> Task
Copy the entire listing exactly.

> Supplied data
○ ○ ○ ○
(* ===== verification/Process.v ===== *)
(** * The processes (cmd/api, cmd/worker, cmd/scheduler)

    What each binary acquires when it starts, runs under, and releases when it
    ends, on every path: [run] of the three mains with [postgres.New],
    [redis.NewClient] and [tracing.Init]. The operating system and the client
    libraries are the interface [Sys]; [Traced] is the instance that records what is
    opened and closed and lets any call fail. *)

From S2P Require Import Prelude GoStrings Domain AppConfig Retry Worker WorkerTime Auth Scheduler SchedulerRun Bootstrap.

Local Open Scope string_scope.
Local Open Scope list_scope.

(** What a process runs once everything is connected. *)
Inductive Component :=
| ApiServer (secret addr : string)
| WorkerPool (w : Worker)
| SchedulerLoops (c : SchedConfig).

(** Handles are numbers. [sys_NewPool] parses the DSN and makes the pool, with the
    default size or the one given; [sys_Listen] starts [ListenAndServe] in a
    goroutine; [sys_Wait] is the API's [select] between its error and the signal;
    [sys_Run] is [Run] of the worker or of the scheduler. *)
Class Sys (W : Type) := {
  sys_NotifyContext : W -> W;
  sys_StopSignals : W -> W;
  sys_NewExporter : string -> eff W error nat;
  sys_MergeResource : string -> eff W error ();
  sys_NewTracerProvider : nat -> W -> nat * W;
  sys_TracerShutdown : nat -> W -> W;
  sys_NewPool : string -> option Z -> eff W error nat;
  sys_PingPool : nat -> eff W error ();
  sys_ClosePool : nat -> W -> W;
  sys_NewRedis : string -> string -> Z -> W -> nat * W;
  sys_PingRedis : nat -> eff W error ();
  sys_CloseRedis : nat -> W -> W;
  sys_Listen : string -> W -> nat * W;
  sys_Wait : nat -> Component -> eff W error ();
  sys_Run : Component -> eff W error ();
  sys_Shutdown : nat -> duration -> eff W error ()
}.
○ ○ ○ ○
> Your solution
(* ===== verification/Process.v ===== *)
(** * The processes (cmd/api, cmd/worker, cmd/scheduler)

    What each binary acquires when it starts, runs under, and releases when it
    ends, on every path: [run] of the three mains with [postgres.New],
    [redis.NewClient] and [tracing.Init]. The operating system and the client
    libraries are the interface [Sys]; [Traced] is the instance that records what is
    opened and closed and lets any call fail. *)

From S2P Require Import Prelude GoStrings Domain AppConfig Retry Worker WorkerTime Auth Scheduler SchedulerRun Bootstrap.

Local Open Scope string_scope.
Local Open Scope list_scope.

(** What a process runs once everything is connected. *)
Inductive Component :=
| ApiServer (secret addr : string)
| WorkerPool (w : Worker)
| SchedulerLoops (c : SchedConfig).

(** Handles are numbers. [sys_NewPool] parses the DSN and makes the pool, with the
    default size or the one given; [sys_Listen] starts [ListenAndServe] in a
    goroutine; [sys_Wait] is the API's [select] between its error and the signal;
    [sys_Run] is [Run] of the worker or of the scheduler. *)
Class Sys (W : Type) := {
  sys_NotifyContext : W -> W;
  sys_StopSignals : W -> W;
  sys_NewExporter : string -> eff W error nat;
  sys_MergeResource : string -> eff W error ();
  sys_NewTracerProvider : nat -> W -> nat * W;
  sys_TracerShutdown : nat -> W -> W;
  sys_NewPool : string -> option Z -> eff W error nat;
  sys_PingPool : nat -> eff W error ();
  sys_ClosePool : nat -> W -> W;
  sys_NewRedis : string -> string -> Z -> W -> nat * W;
  sys_PingRedis : nat -> eff W error ();
  sys_CloseRedis : nat -> W -> W;
  sys_Listen : string -> W -> nat * W;
  sys_Wait : nat -> Component -> eff W error ();
  sys_Run : Component -> eff W error ();
  sys_Shutdown : nat -> duration -> eff W error ()
}.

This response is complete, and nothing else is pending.